I was actually writing an article outlining the fact that I had come out with two very new and different army lists for my Eldar that I would try fielding. However, as I was writing it, it got me thinking about two things. Firstly, I had not written the obligatory fiction blurb as to why. Whilst I could not put an exact reason there, I know I could write a small piece of fiction outlining why the army exists. Here’s a hint: desperate times call for desperate measures! Secondly, I was deviating off the topic a lot as I came to realise that people do not really make the most out of their army’s codex, a potential reason why some people feel the need to collect about seven different armies. Of the eight people that I know who play Warhammer 40k with me (though that number should increase. I have a cunning plan involving only using Warhammer World for events and pre-arranged games), I can think of one Tyranid player who truly experiments (such as a mass-infiltration list), another two players who deviate slightly, though they are both new and thus do not own all the models or have the full feel of their codex yet. However, the others keep their armies fairly static, always fielding the same units with the same weapons, using the same tactics. I imagine it must get quite boring and leads to more money spent on miniaturesm as multiple armies means multiple requirements (and it means that I can pull out more wins than I really should!)

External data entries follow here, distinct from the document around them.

Lemma wp_realloc_in_place req (Q : Z -> hstate -> Prop) :
  2 <= req < 2 ^ 32 ->
  Q 0 (mkH m pl h) ->
  (forall k m' h' L' F', resized L L' b s k -> heap m' h' L' F' -> mem_frame (realloc_touch (Z.min z s)) m m' -> same_place h h' ->
     Q (b + 8) (mkH m' pl h')) ->
  wp (realloc_in_place b s req) Q (mkH m pl h).
Proof using Hh Hz Hs.
  intros Hreq HQ0 HQ1. destruct Hs as [Hs4 Hs16].
  destruct (heap_hole m h L1 (mkBlk b z false) L2 F Hh eq_refl Hz) as (n & L3 & EL & Ho). cbn [ba bz] in Ho.
  destruct (hole_facts _ _ _ _ _ _ _ _ _ _ Ho) as (En & Hzr & Hb0 & Hb4 & Hz4 & Hnr & Hnz & Hnz4 & Hna4 & Hne). change MAX_MM_SIZE with (2 ^ 20) in *.
  pose proof (ga_geom _ _ _ _ _ (ho_gap _ _ _ _ _ _ _ _ _ _ Ho)) as HG.
  assert (HnL : n ∈ L1 ++ mkBlk b z false :: n :: L3) by (apply elem_of_app; right; right; left).
  assert (Hend : forall k m' h1 h' L' F', resized L L' b s k -> heap m' h' L' F' -> mem_frame (realloc_touch (Z.min z s)) m m' ->
    same_place h h1 -> same_place h1 h' -> m' !! mb_size b = Some (word_of (mkBlk b k false) (pf_end None L1)) ->
    wp (bs ← ld (mb_size b); addsize (blksize bs + 8) req;; mret (b + 8)) Q (mkH m' pl h')).
  { intros k m' h1 h' L' F' Ht Hh' Hm' Hs1 Hs' Hw. apply wp_bind. eapply wp_ld; [exact Hw|]. apply wp_bind, wp_addsize; [done|].
    intros h2 Ht2. apply wp_ret. eapply (HQ1 k _ _ L' F'); [done| |done|].
    - destruct Hh'. split; try done. by eapply fl_rep_tables.
    - eapply same_place_trans; [exact Hs1|]. eapply same_place_trans; [done|by apply same_place_tables]. }
  assert (Hsplit : forall m' h' F' n1 L31, heap m' h' (L1 ++ mkBlk b s false :: n1 :: L31) F' ->
    m' !! mb_size b = Some (word_of (mkBlk b s false) (pf_end None L1))).
  { intros m' h' F' n1 L31 Hh'. pose proof (he_headers _ _ _ _ Hh') as Hhd. by apply headers_app in Hhd as (_ & Hw & _). }
  unfold realloc_in_place. apply wp_bind. eapply wp_ld; [apply Ho|]. cbv zeta. rewrite !word_flags. cbn [bz bf].
  pose proof (flag_bits_range false (bool_decide (is_Some (pf_end None L1)))) as Hfl. pose proof (flag_bits_range (bf n) (bool_decide (is_Some (@None Z)))) as Hfn.
  rewrite flags_size by lia. unfold NEXT_MM_BLK, mb_buffer. change MMLIST_HEAD_SIZE with 8. rewrite (u32_small (b + 8 + z)) by lia. rewrite <- En.
  apply wp_bind. eapply wp_ld; [apply Ho|]. rewrite !word_flags. change RHINO_MM_FREE with 1. rewrite flags_land, flags_size by (done || lia).
  assert (Ef : Z.land (flag_bits (bf n) (bool_decide (is_Some (@None Z)))) 1 = Z.b2z (bf n)) by by destruct (bf n). rewrite Ef.
  (* the block behind taken in *)
  assert (Habs : forall h1 (Q' : unit -> hstate -> Prop), bf n = true -> same_tables h h1 ->
    (forall m' h' F' n2 L4, L3 = n2 :: L4 -> bf n2 = false -> hole m' h' L1 b (z + 8 + bz n) (word_of (mkBlk b z false) (pf_end None L1)) n2 (word_of n2 (Some (ba n))) L4 F' ->
       m' !! mb_size (ba n) = Some (bz n + flag_bits (bf n) (bool_decide (is_Some (@None Z)))) -> mem_frame (realloc_touch (Z.min z s)) m m' -> same_place h1 h' -> Q' tt (mkH m' pl h')) ->
    wp (unlink_free (ba n) (bz n + flag_bits (bf n) (bool_decide (is_Some (@None Z))))) Q' (mkH m pl h1)).
  { intros h1 Q' Hnf Ht HQ'. pose proof (hole_tables _ _ _ _ _ _ _ _ _ _ Ho h1 Ht) as Ho1.
    eapply (wp_unlink_free m pl h1 L1 b z _ n _ L3 F Ho1); [done|done|apply flags_size; lia|].
    intros i j M1 M2 m' h' Ec EM Hr Hf Hsp.
    destruct (hole_absorb_next m h1 L1 b z _ n _ L3 F i j M1 M2 m' h' Hr Hf Ho1 Hnf Ec EM) as (n2 & L4 & E3 & Hfn2 & Ho2).
    pose proof (links_headers _ _ _ _ HG (ho_classes _ _ _ _ _ _ _ _ _ _ Ho) Hf n HnL) as [Ens _].
    rewrite (ho_wn _ _ _ _ _ _ _ _ _ _ Ho), word_flags in Ens.
    eapply HQ'; [done|done|exact Ho2|exact Ens| |done]. eapply mem_frame_mono; [|exact Hf]. intros a Ha.
    eapply (touch_realloc b _ n L3 []); [exact EL|by left|done|]. eapply touch_node; [apply Ho|apply Ho|lia|exact Ha]. }
  destruct (Z.leb_spec s z) as [Hsz|Hsz].
  - apply wp_bind, wp_removesize. intros h1 Ht1. rewrite Z.min_r in * by lia. destruct (bf n) eqn:Hnf; cbn [Z.b2z Z.eqb negb].
    + assert (Hn8 : 8 <= bz n < 2 ^ 20) by (destruct Hnz as [[_ ?]|]; [done|done]).
      apply wp_bind, wp_bind, Habs; [done|done|]. intros m2 h2 F2 n2 L4 -> Hfn2 Ho2 Ens Hf2 Hs2.
      apply wp_bind. eapply wp_ld; [exact Ens|]. apply wp_ret. cbv beta iota. rewrite flags_size by (done || lia).
      destruct (hole_facts _ _ _ _ _ _ _ _ _ _ Ho2) as (En2 & Hz2 & _ & _ & _ & Hnr2 & _).
      rewrite (u32_small (z + (bz n + 8))), (u32_small (ba n + 8 + bz n)) by lia.
      replace (z + (bz n + 8) - s) with (z + 8 + bz n - s) by lia. replace (ba n + 8 + bz n) with (ba n2) by lia.
      apply wp_bind. eapply (wp_realloc_rest m2 pl h2 L1 b _ _ n2 _ L4 F2 s Ho2); [lia|done|lia|lia|done| | |lia|].
      * right. by rewrite word_flags, Hfn2.
      * by rewrite word_flags, flags_word.
      * intros Hroom m3 h3 F3 Hh3 Hf3 Hs3. eapply (Hend s m3 h2); [|exact Hh3| |eapply same_place_trans; [by apply same_place_tables|done]|done|by eapply Hsplit].
        -- exists L1, z, [n], [mkBlk (b + 8 + s) (z + 8 + bz n - s - 8) true], (n2 :: L4).
           split_and!; [by rewrite EL|right; by exists n|right; exists (z + 8 + bz n - s - 8); split; [lia|done]|done|lia|cbn; lia].
        -- eapply mem_frame_trans; [exact Hf2|]. eapply mem_frame_mono; [|exact Hf3]. intros a Ha.
           eapply (touch_realloc b _ n2 L4 [n]); [by rewrite EL|right; by exists n|done|exact Ha].
    + apply wp_bind, wp_ret. cbv beta iota. apply wp_bind.
      eapply (wp_realloc_rest m pl h1 L1 b z _ n _ L3 F s (hole_tables _ _ _ _ _ _ _ _ _ _ Ho h1 Ht1)); [lia|done|lia|lia|done| | | |].
      * left. rewrite word_flags, Hnf. apply Z.add_0_r.
      * by rewrite word_flags, flags_word.
      * intros _. eapply (Hend z m h1 _ L F); [| |apply mem_frame_refl|by apply same_place_tables|done|apply Ho].
        -- exists L1, z, [], [], L2. split_and!; [done|by left|by left|done|lia|done].
        -- destruct Hh. split; try done. by eapply fl_rep_tables.
      * intros Hroom m3 h3 F3 Hh3 Hf3 Hs3. eapply (Hend s m3 h1); [|exact Hh3| |by apply same_place_tables|done|by eapply Hsplit].
        -- exists L1, z, [], [mkBlk (b + 8 + s) (z - s - 8) true], (n :: L3).
           split_and!; [by rewrite EL|by left|right; exists (z - s - 8); split; [lia|done]|done|lia|cbn; lia].
        -- eapply mem_frame_mono; [|exact Hf3]. intros a Ha. eapply (touch_realloc b _ n L3 []); [exact EL|by left|done|exact Ha].
  - rewrite Z.min_l in * by lia. destruct (bf n) eqn:Hnf; cbn [Z.b2z Z.eqb negb andb]; [|by apply wp_ret].
    assert (Hn8 : 8 <= bz n < 2 ^ 20) by (destruct Hnz as [[_ ?]|]; [done|done]). rewrite (u32_small (z + bz n)) by lia.
    destruct (Z.leb_spec s (z + bz n)) as [Hsn|]; [|by apply wp_ret].
    apply wp_bind, wp_removesize. intros h1 Ht1. apply wp_bind, Habs; [done|done|].
    intros m2 h2 F2 n2 L4 -> Hfn2 Ho2 Ens Hf2 Hs2. destruct (hole_facts _ _ _ _ _ _ _ _ _ _ Ho2) as (En2 & Hz2 & _ & _ & Hz24 & Hnr2 & _ & Hn2z4 & Hn2a4 & Hn2e).
    change MAX_MM_SIZE with (2 ^ 20) in *.
    apply wp_bind. eapply wp_ld; [apply Ho2|]. apply wp_bind. eapply wp_ld; [exact Ens|]. cbv zeta. rewrite word_flags. cbn [bz bf].
    rewrite flags_size by (done || lia). rewrite u32_small by lia.
    replace (z + flag_bits false (bool_decide (is_Some (pf_end None L1))) + (bz n + 8)) with (z + 8 + bz n + flag_bits false (bool_decide (is_Some (pf_end None L1)))) by lia.
    set (w2 := z + 8 + bz n + flag_bits _ _). set (z2 := z + 8 + bz n) in *.
    destruct (hole_st _ _ _ _ _ _ _ _ _ _ Ho2 w2) as [Ho3 _].
    pose proof (hole_st_k _ _ _ _ _ _ _ _ _ _ z Ho2 ltac:(lia) w2) as Hf3. set (m3 := <[_ := _]> m2) in *.
    apply wp_bind, wp_st; [eexists; apply Ho2|]. fold m3. subst w2. rewrite flags_size by lia. rewrite (u32_small (b + 8 + z2)) by lia. rewrite <- En2.
    destruct (hole_st_next _ _ _ _ _ _ _ _ _ _ z Ho3 ltac:(lia) (mb_prev (ba n2)) b ltac:(by right)) as [Ho4 Hf4].
    rewrite decide_False in Ho4 by (unfold mb_size, mb_prev; lia). set (m4 := <[_ := _]> m3) in *.
    apply wp_bind, wp_st; [eapply (some_mid _ _ _ _ _ _ _ _ _ _ Ho3); unfold mb_prev; [lia|zlia]|]. fold m4.
    apply wp_bind. eapply wp_ld; [apply Ho4|]. rewrite word_flags, Hfn2.
    assert (Ecl : Z.land (bz n2 + flag_bits false (bool_decide (is_Some (Some (ba n))))) (Z.lnot RHINO_MM_PREVFREE) = bz n2).
    { change RHINO_MM_PREVFREE with 2. rewrite flags_clear by done. apply Z.add_0_r. }
    rewrite Ecl.
    destruct (hole_st_next _ _ _ _ _ _ _ _ _ _ z Ho4 ltac:(lia) (mb_size (ba n2)) (bz n2) ltac:(by left)) as [Ho5 Hf5].
    rewrite decide_True in Ho5 by done. set (m5 := <[_ := _]> m4) in *.
    apply wp_bind, wp_st; [eexists; apply Ho4|]. fold m5.
    assert (Hto : forall m', mem_frame (touch L1 b z n2 L4) m5 m' -> mem_frame (realloc_touch z) m m').
    { intros m' Hm'. eapply mem_frame_trans; [exact Hf2|]. eapply mem_frame_mono.
      - intros a. apply (touch_realloc b z n2 L4 [n] a); [by rewrite EL|right; by exists n|done].
      - eapply mem_frame_trans; [exact Hf3|]. eapply mem_frame_trans; [exact Hf4|]. by eapply mem_frame_trans. }
    apply wp_bind. eapply (wp_realloc_rest m5 pl h2 L1 b _ _ n2 _ L4 F2 z Ho5); [lia|done|lia|lia|done|by left| | |].
    + by rewrite flags_word.
    + intros Hns. assert (Hw5 : m5 !! mb_size b = Some (word_of (mkBlk b z2 false) (pf_end None L1))).
      { rewrite (ho_w _ _ _ _ _ _ _ _ _ _ Ho5). by rewrite word_flags. }
      eapply (Hend z2 m5 h2); [| | |eapply same_place_trans; [by apply same_place_tables|done]|done|exact Hw5].
      * exists L1, z, [n], [], (n2 :: L4). split_and!; [by rewrite EL|right; by exists n|by left|done|lia|cbn; lia].
      * eapply (close_alloc m5 h2 L1 b z2 _ n2 _ L4 F2 z Ho5); [apply mem_frame_refl|exact Hw5| |apply Ho5].
        rewrite (ho_wn _ _ _ _ _ _ _ _ _ _ Ho5), word_flags, Hfn2. f_equal. symmetry. apply Z.add_0_r.
      * apply Hto, mem_frame_refl.
    + intros Hroom m6 h6 F6 Hh6 Hf6 Hs6. eapply (Hend s m6 h2); [|exact Hh6|by apply Hto|eapply same_place_trans; [by apply same_place_tables|done]|done|by eapply Hsplit].
      exists L1, z, [n], [mkBlk (b + 8 + s) (z2 - s - 8) true], (n2 :: L4).
      split_and!; [by rewrite EL|right; by exists n|right; exists (z2 - s - 8); split; [lia|done]|done|lia|cbn; lia].
Qed.
End realloc.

Previously with my Eldar codex I have tried reconnaissance themed lists using mainly Rangers, Striking Scorpions, War Walkers and Vypers with maybe a squad of Guardian Defenders (I am even considering getting some Storm Guardians. No more than one squad as I really do not think that they are particularly fluffy, nor are they effective!). I have tried a foot-slogging Aspect Warrior army which went horribly wrong when they all got shot to pieces by bolters, though that was the first army that I played as Eldar when I was largely inexperienced with them. I have tried a mechanised Aspect Warrior army that has had great success and is the sort of army that I use most often. However, I do not own a Spiritseer, any Wraithguard or Wraithblades, Harlequins, Storm Guardians, Windrider Jetbikes, Shining Spears, any flyers, Vaul’s Wrath Support Batteries, Nightspinner, or a Wraithknight. To me, that is a lot of wasted potential for me and the Eldar codex. Whilst I do not have the money as of yet to buy any new units, I have been hypothesising how I will use them and plan to buy them in the future as I believe that this will give me multiple new avenues to explore.

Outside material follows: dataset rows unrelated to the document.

Lemma wp_k_mm_realloc (Q : Z -> hstate -> Prop) :
  Q 0 (mkH m pl h) -> (forall q k m' h' L', realloc_post q k m' h' L' -> Q q (mkH m' pl h')) ->
  wp (k_mm_realloc mh p size) Q (mkH m pl h).
Proof using Hr Hmh Hp Hs.
  intros HQ0 HQ1. pose proof Hr as (F & P & Hi). destruct (live_in _ _ _ _ _ _ Hi p n Hp) as (Hp0 & Hp4 & Hn8 & Hpe).
  unfold k_mm_realloc. rewrite !(proj2 (Z.eqb_neq _ _)) by lia. apply wp_bind, wp_gets. cbn [mmhead]. cbv zeta.
  apply wp_bind. eapply (wp_ISFIXEDBLK m pl h L A F P p n); [exact Hi|exact Hp| |].
  - intros Hl. pose proof Hl as (Hin & Hn & _). destruct (large_in _ _ _ _ _ _ Hi _ _ Hl) as (_ & _ & _ & _ & Hn4).
    pose proof (ig_pos _ _ _ (geom_at _ _ (he_geom _ _ _ _ (mi_heap _ _ _ _ _ _ Hi)) Hin)) as Hp8. cbn [ba] in Hp8.
    change MMLIST_HEAD_SIZE with 8. rewrite u32_small by lia. change sizeof_k_mm_list_t with 16.
    set (s := if size <? 16 then 16 else MM_ALIGN_UP size).
    assert (Hs' : s mod 4 = 0 /\ 16 <= s < 2 ^ 32 /\ size <= s <= 0xFC000000).
    { subst s. destruct (Z.ltb_spec size 16); [split_and!; done || lia|]. rewrite MM_ALIGN_UP_eq by lia. zlia. }
    destruct Hs' as (Hs4 & Hs16 & Hss).
    apply list_elem_of_split in Hin as (L1 & L2 & EL). pose proof (mi_heap _ _ _ _ _ _ Hi) as Hh. rewrite EL in Hh.
    assert (Hl' : large h L (p - 8 + 8) n) by by replace (p - 8 + 8) with p by lia.
    apply wp_bind. eapply (wp_realloc_in_place m pl h L1 L2 F (p - 8) n s Hh Hn (conj Hs4 Hs16)); [lia| |].
    + (* elsewhere *)
      cbn [Z.eqb negb]. apply wp_bind. eapply (wp_k_mm_alloc m pl h L A mh Hr Hmh); [lia| |].
      * intros _. cbn [Z.eqb]. by apply wp_ret.
      * intros q k m1 h1 L3 HA Hq0 Hk Hr1 Hc1 Hsp1 _. rewrite (proj2 (Z.eqb_neq q 0)) by done.
        assert (Hqp : q <> p) by congruence. assert (Hp1 : <[q:=k]> A !! p = Some n) by by rewrite lookup_insert_ne.
        pose proof Hr1 as (F1 & P1 & Hi1). pose proof Hp1 as Hpl1. apply (mi_live _ _ _ _ _ _ Hi1) in Hpl1.
        assert (Hl1 : mkBlk (p - 8) n false ∈ L3).
        { destruct Hpl1 as [(? & _)|(Hf1 & -> & _ & i1 & Hi1' & E1)]; [done|]. exfalso. destruct Hsp1 as [_ Efx]. rewrite Efx in Hf1, E1.
          destruct (mi_fixed _ _ _ _ _ _ Hi Hf1) as [(kb & Hkb & Hinb) _]. destruct Hl as (Hlin & _ & _ & Hne).
          destruct (geom_apart _ _ _ (he_geom _ _ _ _ (mi_heap _ _ _ _ _ _ Hi)) Hlin Hinb) as [E|[E|E]]; [injection E as E _; apply Hne; rep|rep..]. }
        destruct (block_word _ _ _ _ _ (mi_heap _ _ _ _ _ _ Hi1) Hl1) as [pf Hw].
        apply wp_bind. eapply wp_ld; [exact Hw|]. rewrite word_flags. cbn [bz bf]. rewrite flags_size by (first [done|lia|apply flag_bits_range]).
        set (c := if s <? n then s else n). assert (Hc : c = Z.min s n) by (subst c; destruct (Z.ltb_spec s n); lia).
        apply wp_bind. eapply wp_realloc_copy; [exact HA|exact Hr1|exact Hc1|lia|lia|subst c; by case_match|].
        intros m2 Hr2 Hc2 Hcp. apply wp_bind. eapply (wp_k_mm_free m2 pl h1 L3 _ mh Hr2 Hmh p n); [exact Hp1|].
        intros m3 h3 L4 Hr3 Hc3 Hsp3. apply wp_ret. eapply (HQ1 q k _ _ L4). split_and!; [done|by right|lia| | | |].
        -- by rewrite <- delete_insert_ne.
        -- split; [|eapply within_trans; [apply Hc2|apply Hc3]]. intros x j a Hx Hne Ha. rewrite (proj1 Hc3 x j a); [apply (proj1 Hc2 x j a); [done|tauto|done]| |done|done]. rewrite lookup_insert_ne; [done|]. intros ->. congruence.
        -- by eapply same_place_trans.
        -- intros i Hi' Hi4. rewrite (proj1 Hc3 q k); [apply Hcp; lia|by rewrite lookup_insert_eq|done|lia].
    + (* in place *)
      intros k m' h' L' F' Hre Hh' Hf Hsp. rewrite <- EL in Hre. replace (p - 8 + 8) with p in * by lia.
      rewrite (proj2 (Z.eqb_neq p 0)) by lia. cbn [negb]. apply wp_ret.
      destruct (resize_inv _ _ _ _ _ _ Hi m' h' L' F' (p - 8) n s k Hre ltac:(lia)) as (Hi' & Hc & Hsk & Hkeep); [by replace (p - 8 + 8) with p by lia|done| |done|].
      { eapply mem_frame_mono; [|exact Hf]. intros a [Ha1 Ha2]. rewrite EL. done. }
      replace (p - 8 + 8) with p in * by lia. eapply (HQ1 p k _ _ L'). split_and!; [lia|by left|lia| |done|done|].
      * exists F', P. by rewrite insert_delete_eq.
      * intros i Hi2 _. apply Hkeep. lia.
  - intros Hsm. destruct (small_in _ _ _ _ _ _ Hi _ _ Hsm) as (En & _).
    destruct (Z.leb_spec size DEF_FIX_BLK_SIZE) as [Hle|Hgt].
    + apply wp_ret. eapply (HQ1 p n _ _ L). split_and!; [lia|by left|consts; lia| |done|done|done].
      rewrite insert_delete_id by done. by exists F, P.
    + apply wp_bind. eapply (wp_k_mm_alloc m pl h L A mh Hr Hmh); [lia| |].
      * intros _. cbn [Z.eqb negb]. apply wp_bind, wp_ret. by apply wp_ret.
      * intros q k m1 h1 L3 HA Hq0 Hk Hr1 Hc1 Hsp1 _. rewrite (proj2 (Z.eqb_neq q 0)) by done. cbn [negb].
        assert (Hqp : q <> p) by congruence. assert (Hp1 : <[q:=k]> A !! p = Some n) by by rewrite lookup_insert_ne.
        apply wp_bind, wp_bind. consts. eapply (wp_realloc_copy m1 h1 L3 q k 32); [exact HA|exact Hr1|exact Hc1|lia|lia|done|].
        intros m2 Hr2 Hc2 Hcp. pose proof Hr2 as (F2 & P2 & Hi2).
        assert (Hs2 : small h1 P2 p n).
        { pose proof Hp1 as Hpl. apply (mi_live _ _ _ _ _ _ Hi2) in Hpl as [Hl2|]; [|done]. exfalso. destruct Hsp1 as [_ Efx].
          destruct Hsm as (Hf1 & -> & _ & i1 & Hi1' & E1). destruct (mi_fixed _ _ _ _ _ _ Hi2) as [(kb & Hkb & Hinb) _]; [congruence|].
          destruct Hl2 as (Hlin & _ & _ & Hne). rewrite <- Efx in E1.
          destruct (geom_apart _ _ _ (he_geom _ _ _ _ (mi_heap _ _ _ _ _ _ Hi2)) Hlin Hinb) as [E|[E|E]]; [injection E as E _; apply Hne; rep|rep..]. }
        eapply (wp_smallblk_free m2 pl h1 L3 _ mh Hmh F2 P2 p n); [exact Hi2|exact Hp1|exact Hs2|].
        intros m3 h3 L4 Hr3 Hc3 Hsp3. apply wp_ret. eapply (HQ1 q k _ _ L4). split_and!; [done|by right|lia| | | |].
        -- by rewrite <- delete_insert_ne.
        -- split; [|eapply within_trans; [apply Hc2|apply Hc3]]. intros x j a Hx Hne Ha. rewrite (proj1 Hc3 x j a); [apply (proj1 Hc2 x j a); [done|tauto|done]| |done|done]. rewrite lookup_insert_ne; [done|]. intros ->. congruence.
        -- by eapply same_place_trans.
        -- intros i Hi' Hi4. rewrite (proj1 Hc3 q k); [apply Hcp; lia|by rewrite lookup_insert_eq|done|lia].
Qed.
End realloc.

However, from what I have seen, a lot of people pick an army, pick a theme and then stick to it. As I said, of the eight people that I know, I can accurately predict what all of them will take with the exception of the one Tyranid player who experiments. I am not saying that finding a theme and sticking with it is bad, I think that it is a great route to take, however what I am saying is that experimentation could liven up your game and get you more interested than you may already be. I will probably not replace my usual mechanised Aspect Warrior list as my main theme, however I do want to try out different armies whilst I am not playing in a tournament or narrative campaign setting. I believe that this is a large reason for people who start collecting multiple armies. Sure, people love other armies as well as their main one; I love Sisters of Battle as well as Eldar for example, but I hear a lot of people complaining about armies that I have played in the past, accusing them of not being able to do something that they can actually do. For example, “Space Marines / Chaos Space Marines can’t be mobile. I can’t reach out to my opponent’s deployment zone.” What ever happened to bikes? What about land speeders? What about drop pods? What about assault marines? What about stormravens/stormtalons? What about rhinos? (The cheapest transport tank ever) Sure, there are things that some races cannot do. Dark Eldar will never be durable. Tyranids will never field vehicles. Sisters of Battle will never be long-range specialists. These are just examples as to some things that some armies are unable to do, though when it comes down to it a lot of armies can do a lot of different things. I feel that it is good to vary your game and vary your army, though in the end it is up to the individual. Some people may prefer to vary their game by having multiple armies. Some people, like myself, will fall in love with the concept and background of a few select armies and then vary their lists within those armies. I will be posting up both of my experimental armies shortly (hopefully) and will be working on a few more in the future.
It’s funny that I become more avid for my Eldar when a new codex comes out for one of my other armies. There will be Imperial Guard lists coming up, though at the moment I am most certainly in Eldar mode!